«Было бы хорошо, чтобы Сталин сам от себя спонтанно, обратился с письмом к Гитлеру. Он, Шуленбург, будет в ближайшее время у Молотова (по вопросу обмена нотами о распространении действия конвенции об урегулировании пограничных конфликтов на новый участок границы от Игорки до Балтийского моря), но не имея полномочий, он не имеет права затронуть эти вопросы в своей беседе. Хорошо бы, если Молотов сам начал бы беседовать с ним, Шуленбургом, на эту тему или может быть я, Деканозов, получив санкцию здесь, в Москве, сделаю соответствующие предложения в Берлине Вайцзеккеру или Риббентропу».

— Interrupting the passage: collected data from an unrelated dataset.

(* ===== verification/ClientsThm.v ===== *)
(** * What the clients of the session bus promise

    IBus, Fcitx5, GNOME and KWin: each selects the queued source at most once, after the
    inventory was found unchanged, and reports success only when the source was read back
    as current; each keeps the discipline of its connection and the contract
    [ProviderLaws]. Companions never go back to an earlier snapshot. *)

From stdpp Require Import pretty.
From S2P Require Import Prelude Event Sink Bytes Text Desktop Budget BudgetThm Json LocalIpc LocalIpcThm Compositors.
From S2P Require Import Quoting DeskSim CompositorsThm Bus InputMethods Companion BusThm.

(** The calls that select a source *)
Definition selecting (call : BusCall) : bool :=
  bool_decide (bc_method call ∈ ["SetGlobalEngine"; "SetCurrentIM"; "Select"; "setLayout"]).
Definition harmless (calls : list BusCall) : Prop := Forall (λ call, selecting call = false) calls.

Section courses.
Context {W S E : Type} `{BusLaws W E}.
Context (fuel : nat) (Hf : enough fuel) (slot : Slot S).
Context (Hslot : ∀ st, slot_get slot (slot_take slot st) = None).

(** Asking selects nothing. *)
Definition asks {X} : Course (W := W) X := λ st l _ p,
  disciplined slot st l p.2 ∧ harmless (begun l).

(** A selection: nothing was selected, or one call of [P] was made among harmless ones,
    and success means [C]. *)
Definition course (P : BusCall → Prop) (C : W * S → Prop) : Course unit := λ st l r p,
  disciplined slot st l p.2 ∧
  (harmless (begun l) ∧ r ≠ Ok () ∨
   ∃ before set after, begun l = before ++ [set] ++ after ∧ P set ∧ selecting set = true ∧
     harmless before ∧ harmless after ∧ (r = Ok () → C p)).
Definition confirms (C : W * S → Prop) : Course unit := λ st l r p,
  disciplined slot st l p.2 ∧ harmless (begun l) ∧ (r = Ok () → C p).

Lemma asks_said {X} calls (m : OP (W := W * S) X) :
  harmless calls → emits_under (said slot calls) m → emits_under asks m.
Proof.
  intros Hc Hm w st bs b Hb Hd. eapply op_wp_mono; [by eapply Hm|].
  intros s r (Hbs & l & Ho & Hdis & Hp & _). split; [done|]. exists l. split; [done|]. split; [done|].
  destruct Hp as [rest Hrest]. unfold harmless in *. rewrite Hrest in Hc. by apply Forall_app in Hc as [Hc _].
Qed.
Lemma asks_pure {X} (r : result DesktopError X) (m : OP (W := W * S) X) :
  (∀ s, m s = Some (s, r)) → emits_under asks m.
Proof. intros Hm. eapply (asks_said []); [constructor|by eapply said_pure]. Qed.
Lemma asks_bind {X Y} (m : OP (W := W * S) X) (f : X → OP (W := W * S) Y) :
  emits_under asks m → (∀ x, emits_under asks (f x)) → emits_under asks (m ≫= f).
Proof.
  intros Hm Hfx. eapply emits_bind; [exact Hm|exact Hfx|done|].
  intros st l1 x p1 l2 r p2 [Hd1 Hh1] [Hd2 Hh2]. split; [by eapply disciplined_trans|].
  rewrite begun_app. by apply Forall_app.
Qed.

Lemma course_after {X} P C (m : OP (W := W * S) X) f :
  emits_under asks m → (∀ x, emits_under (course P C) (f x)) → emits_under (course P C) (m ≫= f).
Proof.
  intros Hm Hfx. eapply emits_bind; [exact Hm|exact Hfx|..].
  - intros st l e p [Hd Hh]. split; [done|]. by left.
  - intros st l1 x p1 l2 r p2 [Hd1 Hh1] [Hd2 Hc]. split; [by eapply disciplined_trans|].
    rewrite begun_app. destruct Hc as [[Hh2 Hr]|(before & set & after & Hl & HP & Hs & Hb & Ha & Hok)].
    + left. split; [by apply Forall_app|done].
    + right. exists (begun l1 ++ before), set, after. rewrite Hl, app_assoc. split_and!; try done. by apply Forall_app.
Qed.
Lemma course_lift {X} P C (r : result DesktopError X) f :
  (∀ x, r = Ok x → emits_under (course P C) (f x)) → emits_under (course P C) (op_lift r ≫= f).
Proof.
  intros Hfx w st bs b Hb Hd. apply op_wp_bind, op_wp_lift. destruct r as [x|e]; [by eapply Hfx|].
  split; [done|]. exists []. split; [reflexivity|]. split; [by apply disciplined_refl|left; split; [constructor|done]].
Qed.
Lemma course_fail P C e : emits_under (course P C) (op_fail e).
Proof. apply emits_fail. intros p. split; [by apply disciplined_refl|left; split; [constructor|done]]. Qed.

(** The call that selects, and then the confirmation *)
Lemma course_select {X} (P : BusCall → Prop) C query set (m : OP (W := W * S) X) f :
  emits_under (said slot [query; set]) m → selecting query = false → selecting set = true → P set →
  (∀ x, emits_under (confirms C) (f x)) → emits_under (course P C) (m ≫= f).
Proof.
  intros Hm Hq Hs HP Hfx. eapply emits_bind; [exact Hm|exact Hfx|..].
  - intros st l e p (Hd & Hp & _). split; [done|].
    destruct Hp as [rest Hrest]. destruct (begun l) as [|c1 [|c2 [|c3 calls]]] eqn:Hl; simplify_eq/=.
    + left. split; [constructor|done].
    + left. split; [by repeat constructor|done].
    + right. exists [c1], c2, []. split_and!; try done; by repeat constructor.
  - intros st l1 x p1 l2 r p2 (Hd1 & _ & Hok1) (Hd2 & Hh2 & Hc). split; [by eapply disciplined_trans|].
    right. exists [query], set, (begun l2). rewrite begun_app, (Hok1 x eq_refl).
    split_and!; try done. by repeat constructor.
Qed.

(** The reading that confirms *)
Lemma confirm_reading {X} (C : W * S → Prop) (m : OP (W := W * S) X) (f : X → OP (W := W * S) unit) :
  emits_under asks m →
  (∀ x, (∃ e, ∀ s, f x s = Some (s, Err e)) ∨
        (∀ s, f x s = Some (s, Ok ())) ∧ ∀ p, ended m (Ok x) p → C p) →
  emits_under (confirms C) (m ≫= f).
Proof.
  intros Hm Hfx w st bs b Hb Hd. apply op_wp_bind.
  destruct (Hm w st bs b Hb Hd) as ([p1 bs1] & r & Hr & Hbs & l & Ho & Hdis & Hh).
  simpl in Hbs, Ho, Hdis. subst bs1. eexists _, r. split; [exact Hr|]. destruct r as [x|e].
  - destruct (Hfx x) as [[e He]|[Hok HC]].
    + eexists _, _. split; [apply He|]. split; [done|]. exists l. split; [done|]. by split_and!.
    + eexists _, _. split; [apply Hok|]. split; [done|]. exists l. split; [done|]. split_and!; [done|done|].
      intros _. apply HC. by eexists _, bs.
  - split; [done|]. exists l. split; [done|]. by split_and!.
Qed.
End courses.

(** The source was queued as an enabled one. *)
Definition queued (old : SourceCatalog) (id : string) : Prop :=
  ∃ source, find_source old id = Some source ∧ source_enabled source = true.
Lemma check_queued old fresh id u : SourceCatalog_check old fresh id = Ok u → queued old id.
Proof. destruct u. by intros (_ & _ & _ & Hq)%check_permits. Qed.

Section input_methods.
Context {W S E : Type} `{BusLaws W E, SerdeJson}.
Context (fuel : nat) (Hf : enough fuel) (slot : Slot S).
Context (Hslot : ∀ st, slot_get slot (slot_take slot st) = None).
Context (bus : Bus).

Lemma property_asks name : emits_under (asks slot) (bus_property fuel slot bus name).
Proof. eapply asks_said; [|by apply emits_weaken, bus_property_emits]. by repeat constructor. Qed.
Lemma ask_asks {X} method body (read : Body → result string X) :
  selecting (method_call bus method body) = false → emits_under (asks slot) (bus_ask fuel slot bus method body read).
Proof. intros Hs. eapply asks_said; [|by apply ask_emits]. by repeat constructor. Qed.
Lemma lift_asks {X} (r : result DesktopError X) : emits_under (W := W) (asks slot) (op_lift r).
Proof. by apply (asks_pure slot r). Qed.
Lemma ret_asks {X} (x : X) : emits_under (W := W) (asks slot) (mret x).
Proof. by apply (asks_pure slot (Ok x)). Qed.
Lemma fail_asks {X} e : emits_under (W := W) (asks (X := X) slot) (op_fail e).
Proof. by apply (asks_pure slot (Err e)). Qed.

Lemma ibus_sources_asks : emits (asks slot) (ibus_sources fuel slot bus).
Proof.
  apply emits_scope. repeat (apply asks_bind; [apply property_asks|intros ?]; apply asks_bind; [apply lift_asks|intros ?]).
  apply ret_asks.
Qed.

(** The confirmation of both: the inventory read last has the source as current. *)
Definition read_back (sources : OP (W := W * S) SourceCatalog) (id : string) (p : W * S) : Prop :=
  ∃ c, ended sources (Ok c) p ∧ cat_current c = Some id.
Lemma confirm_current sources id :
  emits (asks slot) sources →
  emits_under (confirms slot (read_back sources id))
    (sources ≫= λ after, if negb (is_current after id) then op_fail SelectionFailed else mret ()).
Proof.
  intros Hs. apply confirm_reading; [by apply emits_weaken|]. intros after. unfold is_current.
  case_bool_decide as Hc; simpl; [right|left; by eexists]. split; [done|]. intros p Hp. by exists after.
Qed.

Lemma ibus_select_course old id :
  emits (course slot (λ set, set = method_call bus "SetGlobalEngine" [BStr id] ∧ queued old id)
           (read_back (ibus_sources fuel slot bus) id)) (ibus_select fuel slot bus old id).
Proof.
  apply emits_scope. apply course_after; [apply emits_weaken, ibus_sources_asks|]. intros fresh.
  apply course_lift. intros u Hcheck%check_queued.
  eapply (course_select slot _ _ (owner_query (bus_name bus)) (method_call bus "SetGlobalEngine" [BStr id])); [|done|done|done|].
  - by apply emits_weaken, bus_call_emits.
  - intros _. apply confirm_current, ibus_sources_asks.
Qed.

Lemma fcitx_groups_asks active groups : ∀ enabled states,
  emits_under (asks slot) (fcitx_groups fuel slot bus active groups enabled states).
Proof.
  induction groups as [|group groups IH]; intros enabled states; [apply ret_asks|].
  cbn [fcitx_groups]. apply asks_bind; [by apply ask_asks|]. intros info. apply IH.
Qed.
Lemma fcitx_sources_asks : emits (asks slot) (fcitx_sources fuel slot bus).
Proof.
  apply emits_scope. apply asks_bind; [by apply ask_asks|]. intros entries.
  apply asks_bind; [by apply ask_asks|]. intros groups. destruct (_ || _); [apply fail_asks|].
  apply asks_bind; [by apply ask_asks|]. intros active. apply asks_bind; [apply fcitx_groups_asks|].
  intros [enabled states]. apply asks_bind; [by apply ask_asks|]. intros current. apply ret_asks.
Qed.
Lemma fcitx_select_course old id :
  emits (course slot (λ set, set = method_call bus "SetCurrentIM" [BStr id] ∧ queued old id)
           (read_back (fcitx_sources fuel slot bus) id)) (fcitx_select fuel slot bus old id).
Proof.
  apply emits_scope. apply course_after; [apply emits_weaken, fcitx_sources_asks|]. intros fresh.
  apply course_lift. intros u Hcheck%check_queued.
  eapply (course_select slot _ _ (owner_query (bus_name bus)) (method_call bus "SetCurrentIM" [BStr id])); [|done|done|done|].
  - by apply emits_weaken, bus_call_emits.
  - intros _. apply confirm_current, fcitx_sources_asks.
Qed.
End input_methods.

Section gnome.
Context {W E : Type} `{BusLaws W E, WireFormat}.
Context (fuel : nat) (Hf : enough fuel) (bus : Bus).

Lemma gnome_slot_taken st : slot_get gnome_slot (slot_take gnome_slot st) = None.
Proof. done. Qed.

Lemma gnome_note_asks wire : emits_under (W := W) (asks gnome_slot) (gnome_note wire).
Proof.
  intros w st bs b _ _. unfold op_wp, gnome_note. destruct (regressed (gn_last st) wire); eexists _, _;
    (split; [done|]; split; [done|]; exists []; split; [reflexivity|]; split; [by apply disciplined_refl|constructor]).
Qed.
Lemma gnome_read_asks : emits_under (asks gnome_slot) (gnome_read fuel bus).
Proof.
  apply asks_bind; [by apply ask_asks|]. intros text. apply asks_bind; [apply lift_asks|]. intros wire.
  apply gnome_note_asks.
Qed.
Lemma now_asks : emits_under (W := W) (asks gnome_slot) (op_world op_now).
Proof.
  intros w st bs b _ _. unfold op_wp, op_world. simpl. destruct (op_now w) as [w1 t] eqn:Hn.
  apply now_later in Hn as [Hl _]. eexists (w1, st, bs), (Ok t). split; [done|]. split; [done|]. exists [].
  split; [exact Hl|]. split; [by apply disciplined_refl|constructor].
Qed.
Lemma gnome_poll_asks : emits (asks gnome_slot) (gnome_poll fuel bus).
Proof.
  apply emits_scope. apply asks_bind; [apply now_asks|]. intros now.
  apply asks_bind; [apply gnome_read_asks|]. intros wire. apply ret_asks.
Qed.
Lemma gnome_sources_asks : emits (asks gnome_slot) (gnome_sources fuel bus).
Proof. apply emits_scope. apply asks_bind; [apply gnome_read_asks|]. intros wire. apply ret_asks. Qed.

(** The call names the epoch and the generation of the queued inventory. *)
Definition gnome_selects (old : SourceCatalog) (id : string) (set : BusCall) : Prop :=
  queued old id ∧ ∃ epoch generation, cat_generation old = String.append epoch (String.append ":" generation) ∧
    set = method_call bus "Select" [BStr epoch; BStr generation; BStr id].
Definition gnome_read_back (id : string) (p : W * Gnome) : Prop :=
  ∃ wire, ended (gnome_read fuel bus) (Ok wire) p ∧ ws_current wire = Some id.

Lemma fail_confirms {S} (slot : Slot S) C e : emits_under (W := W) (confirms slot C) (op_fail e).
Proof. apply emits_fail. intros p. split_and!; [by apply disciplined_refl|constructor|done]. Qed.

Lemma gnome_select_course old id :
  emits (course gnome_slot (gnome_selects old id) (gnome_read_back id)) (gnome_select fuel bus old id).
Proof.
  apply emits_scope. apply course_after; [apply gnome_read_asks|]. intros wire.
  apply course_lift. intros u Hcheck. pose proof (check_queued _ _ _ _ Hcheck) as Hq. destruct u.
  apply check_permits in Hcheck as (_ & Hgen & _). simpl in Hgen.
  eapply (course_select gnome_slot _ _ (owner_query (bus_name bus))); [by apply ask_emits|done|done|by split; eauto|].
  intros selected. destruct selected; simpl; [|apply fail_confirms].
  apply confirm_reading; [apply gnome_read_asks|]. intros after. case_bool_decide as Hc; simpl; [right|left; by eexists].
  split; [done|]. intros p Hp. by exists after.
Qed.
End gnome.

(** The receiver's mutex sends nothing. *)
Class BridgeLaws (W E : Type) `{OperationsLaws W E, BridgeState W} : Prop := {
  br_try_later w : onward [] w (br_try_lock w).1;
  br_unlock_later w : onward [] w (br_unlock w);
}.

Section kwin.
Context {W E : Type} `{BusLaws W E, WireFormat, SerdeJson, !BridgeState W, !BridgeLaws W E}.
Context (fuel : nat) (Hf : enough fuel) (layouts kwin : Bus).

Lemma kwin_sources_asks : emits (asks layouts_slot) (kwin_sources fuel layouts).
Proof.
  apply emits_scope. apply asks_bind; [by apply ask_asks|]. intros names.
  apply asks_bind; [by apply ask_asks|]. intros current. apply ret_asks.
Qed.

Проявленная в ходе этой беседы сдержанность резко контрастировала с предложениями, делавшимися всего лишь за два дня до этого. Сталин был несомненно поставлен в тупик. С одной стороны, Шуленбург, который только что вернулся после приема у Гитлера, мог, на самом деле выражая отношение Германии, при этом просто пытаться оказывать давление, чтобы добиться более выгодных условий. В то же время, и с такой же степенью вероятности можно было предположить, что вопрос еще не был урегулирован внутри немецкого руководства, и проведением осторожной политики Россия могла бы добиться соглашения. С другой стороны, весь этот эпизод мог оказаться ловушкой, приготовленной для России, и преждевременным приближением России к ней немцы могли бы воспользоваться как козырем на будущих переговорах с Англией. И действительно, в ходе беседы Шуленбург сделал совершенно умозрительное заявление, что «по его мнению, недалеко то время, когда они (воюющие стороны), должны прийти к соглашению и тогда прекратятся бедствия и разрушения, причиняемые городам обеих стран»65
. Наверняка это заявление подверглось тщательному обдумыванию — ведь вечером того же дня радио Берлина сообщило о полете Гесса в Англию с взятой им на себя миссией мира.Не надо забывать и того, что Шуленбург предпринял свои шаги после очень больших колебаний66
. Поэтому нагоняй из Берлина оказал немедленное воздействие. Как только Деканозов ушел, Шуленбург написал две телеграммы. В ответе Вурманну были сплошные самооправдания и опровержения конкретных обвинений. Шуленбург заверял Вурманна, что его «очень дорогие (персидские) ковры» «по-прежнему лежат там же, где и раньше, картины моих родителей и других родственников все так же висят на стенах, как прежде, и совершенно ничего не изменилось в моей резиденции, как это может увидеть любой визитер». И, чего он никогда раньше не делал, написал в конце: «Хайль Гитлер!» Так же вел себя и Вайцзеккер в Берлине. Он обратился к генералу Гайеру, от которого он получал информацию о военных делах, с жалобами на то, что его действия ему, «естественно, ставят в вину», и признавал, что, возможно, «следовало бы последовать Вашему совету и уклоняться от выражения сомнений». После этого Вайцзеккер перешел к выражениям уверенности в триумфе вермахта67.Тем не менее в другой своей телеграмме Шуленбург по-прежнему продолжал усилия, направленные на устранение кризиса. Он готовил почву на тот возможный случай, если русские предпримут по своей инициативе шаг, о котором говорили Сталин и Деканозов. Поэтому он вновь обращал внимание Берлина на то, что принятие Сталиным на себя поста главы правительства являлось событием «чрезвычайной важности», означавшем перемены во внешней политике. Будучи не в состоянии, по вполне понятным причинам, сообщить о своих конфиденциальных встречах с Деканозовым, Шуленбург комментировал тот факт, что Сталин на параде 1 мая поставил Деканозова рядом с собой, по правую сторону, на трибуне Мавзолея. Шуленбург замечал в этой связи, что «внимание, которое демонстративно оказано Деканозову, должно рассматриваться, как особый знак доверия к нему со стороны Сталина». Шуленбург представил весьма убедительную картину целого ряда умиротворяющих шагов с советской стороны, при этом он полностью обошел молчанием собственную роль в этих действиях. Затем делался неизбежный вывод:
«Можно совершенно уверенно предположить, что Сталин поставил перед собой внешнеполитические цели, имеющие чрезвычайное значение для Советского Союза, и он надеется добиться этих целей, прилагая к этому свои личные усилия. Я твердо уверен, что в этой международной обстановке, которую он считает серьезной, Сталин поставил перед собой цель уберечь Советский Союз от конфликта с Германией»68
.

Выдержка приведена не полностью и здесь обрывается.